WHAT YOU ARE ASKED TO DO
Without changing anything, transcribe all of the entries.

══ RECORDS TO USE ══

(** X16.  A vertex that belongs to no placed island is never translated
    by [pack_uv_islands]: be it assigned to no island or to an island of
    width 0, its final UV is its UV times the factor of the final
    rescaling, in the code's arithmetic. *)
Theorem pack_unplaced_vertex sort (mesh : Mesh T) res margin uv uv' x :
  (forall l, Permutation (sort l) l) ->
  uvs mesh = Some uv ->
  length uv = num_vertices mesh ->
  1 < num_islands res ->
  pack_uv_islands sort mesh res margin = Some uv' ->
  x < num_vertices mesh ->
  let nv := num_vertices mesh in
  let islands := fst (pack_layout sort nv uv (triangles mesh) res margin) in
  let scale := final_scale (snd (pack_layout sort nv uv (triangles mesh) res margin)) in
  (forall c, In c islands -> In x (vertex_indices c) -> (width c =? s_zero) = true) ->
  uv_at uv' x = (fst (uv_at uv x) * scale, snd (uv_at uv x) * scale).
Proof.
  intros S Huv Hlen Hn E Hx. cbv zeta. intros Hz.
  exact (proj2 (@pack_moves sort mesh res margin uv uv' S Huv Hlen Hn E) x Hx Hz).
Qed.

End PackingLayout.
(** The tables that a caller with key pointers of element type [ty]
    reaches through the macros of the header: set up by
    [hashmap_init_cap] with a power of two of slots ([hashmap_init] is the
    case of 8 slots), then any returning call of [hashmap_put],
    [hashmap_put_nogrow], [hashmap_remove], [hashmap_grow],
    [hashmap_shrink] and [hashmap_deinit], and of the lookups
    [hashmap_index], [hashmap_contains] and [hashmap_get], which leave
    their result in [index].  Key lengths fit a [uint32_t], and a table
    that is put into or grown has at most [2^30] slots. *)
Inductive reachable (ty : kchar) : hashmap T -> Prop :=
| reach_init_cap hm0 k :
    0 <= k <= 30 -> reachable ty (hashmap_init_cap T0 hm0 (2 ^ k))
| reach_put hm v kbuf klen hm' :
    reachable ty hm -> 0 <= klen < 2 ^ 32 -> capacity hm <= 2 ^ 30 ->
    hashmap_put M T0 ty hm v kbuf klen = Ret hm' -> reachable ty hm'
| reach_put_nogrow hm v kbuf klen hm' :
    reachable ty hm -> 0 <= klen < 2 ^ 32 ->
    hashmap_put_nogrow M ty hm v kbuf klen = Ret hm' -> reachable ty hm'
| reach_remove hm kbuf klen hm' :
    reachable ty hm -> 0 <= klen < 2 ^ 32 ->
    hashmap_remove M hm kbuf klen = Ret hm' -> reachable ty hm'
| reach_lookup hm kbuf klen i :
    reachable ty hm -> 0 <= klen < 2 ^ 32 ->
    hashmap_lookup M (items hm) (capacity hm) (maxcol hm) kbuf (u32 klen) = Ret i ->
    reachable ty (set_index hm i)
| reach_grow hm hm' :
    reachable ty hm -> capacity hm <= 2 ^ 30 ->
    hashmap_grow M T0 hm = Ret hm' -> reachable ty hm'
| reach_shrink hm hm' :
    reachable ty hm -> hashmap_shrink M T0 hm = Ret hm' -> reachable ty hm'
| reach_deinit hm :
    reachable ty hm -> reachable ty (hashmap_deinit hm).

═══

PROBLEM SOLUTION
(** X16.  A vertex that belongs to no placed island is never translated
    by [pack_uv_islands]: be it assigned to no island or to an island of
    width 0, its final UV is its UV times the factor of the final
    rescaling, in the code's arithmetic. *)
Theorem pack_unplaced_vertex sort (mesh : Mesh T) res margin uv uv' x :
  (forall l, Permutation (sort l) l) ->
  uvs mesh = Some uv ->
  length uv = num_vertices mesh ->
  1 < num_islands res ->
  pack_uv_islands sort mesh res margin = Some uv' ->
  x < num_vertices mesh ->
  let nv := num_vertices mesh in
  let islands := fst (pack_layout sort nv uv (triangles mesh) res margin) in
  let scale := final_scale (snd (pack_layout sort nv uv (triangles mesh) res margin)) in
  (forall c, In c islands -> In x (vertex_indices c) -> (width c =? s_zero) = true) ->
  uv_at uv' x = (fst (uv_at uv x) * scale, snd (uv_at uv x) * scale).
Proof.
  intros S Huv Hlen Hn E Hx. cbv zeta. intros Hz.
  exact (proj2 (@pack_moves sort mesh res margin uv uv' S Huv Hlen Hn E) x Hx Hz).
Qed.

End PackingLayout.
(** The tables that a caller with key pointers of element type [ty]
    reaches through the macros of the header: set up by
    [hashmap_init_cap] with a power of two of slots ([hashmap_init] is the
    case of 8 slots), then any returning call of [hashmap_put],
    [hashmap_put_nogrow], [hashmap_remove], [hashmap_grow],
    [hashmap_shrink] and [hashmap_deinit], and of the lookups
    [hashmap_index], [hashmap_contains] and [hashmap_get], which leave
    their result in [index].  Key lengths fit a [uint32_t], and a table
    that is put into or grown has at most [2^30] slots. *)
Inductive reachable (ty : kchar) : hashmap T -> Prop :=
| reach_init_cap hm0 k :
    0 <= k <= 30 -> reachable ty (hashmap_init_cap T0 hm0 (2 ^ k))
| reach_put hm v kbuf klen hm' :
    reachable ty hm -> 0 <= klen < 2 ^ 32 -> capacity hm <= 2 ^ 30 ->
    hashmap_put M T0 ty hm v kbuf klen = Ret hm' -> reachable ty hm'
| reach_put_nogrow hm v kbuf klen hm' :
    reachable ty hm -> 0 <= klen < 2 ^ 32 ->
    hashmap_put_nogrow M ty hm v kbuf klen = Ret hm' -> reachable ty hm'
| reach_remove hm kbuf klen hm' :
    reachable ty hm -> 0 <= klen < 2 ^ 32 ->
    hashmap_remove M hm kbuf klen = Ret hm' -> reachable ty hm'
| reach_lookup hm kbuf klen i :
    reachable ty hm -> 0 <= klen < 2 ^ 32 ->
    hashmap_lookup M (items hm) (capacity hm) (maxcol hm) kbuf (u32 klen) = Ret i ->
    reachable ty (set_index hm i)
| reach_grow hm hm' :
    reachable ty hm -> capacity hm <= 2 ^ 30 ->
    hashmap_grow M T0 hm = Ret hm' -> reachable ty hm'
| reach_shrink hm hm' :
    reachable ty hm -> hashmap_shrink M T0 hm = Ret hm' -> reachable ty hm'
| reach_deinit hm :
    reachable ty hm -> reachable ty (hashmap_deinit hm).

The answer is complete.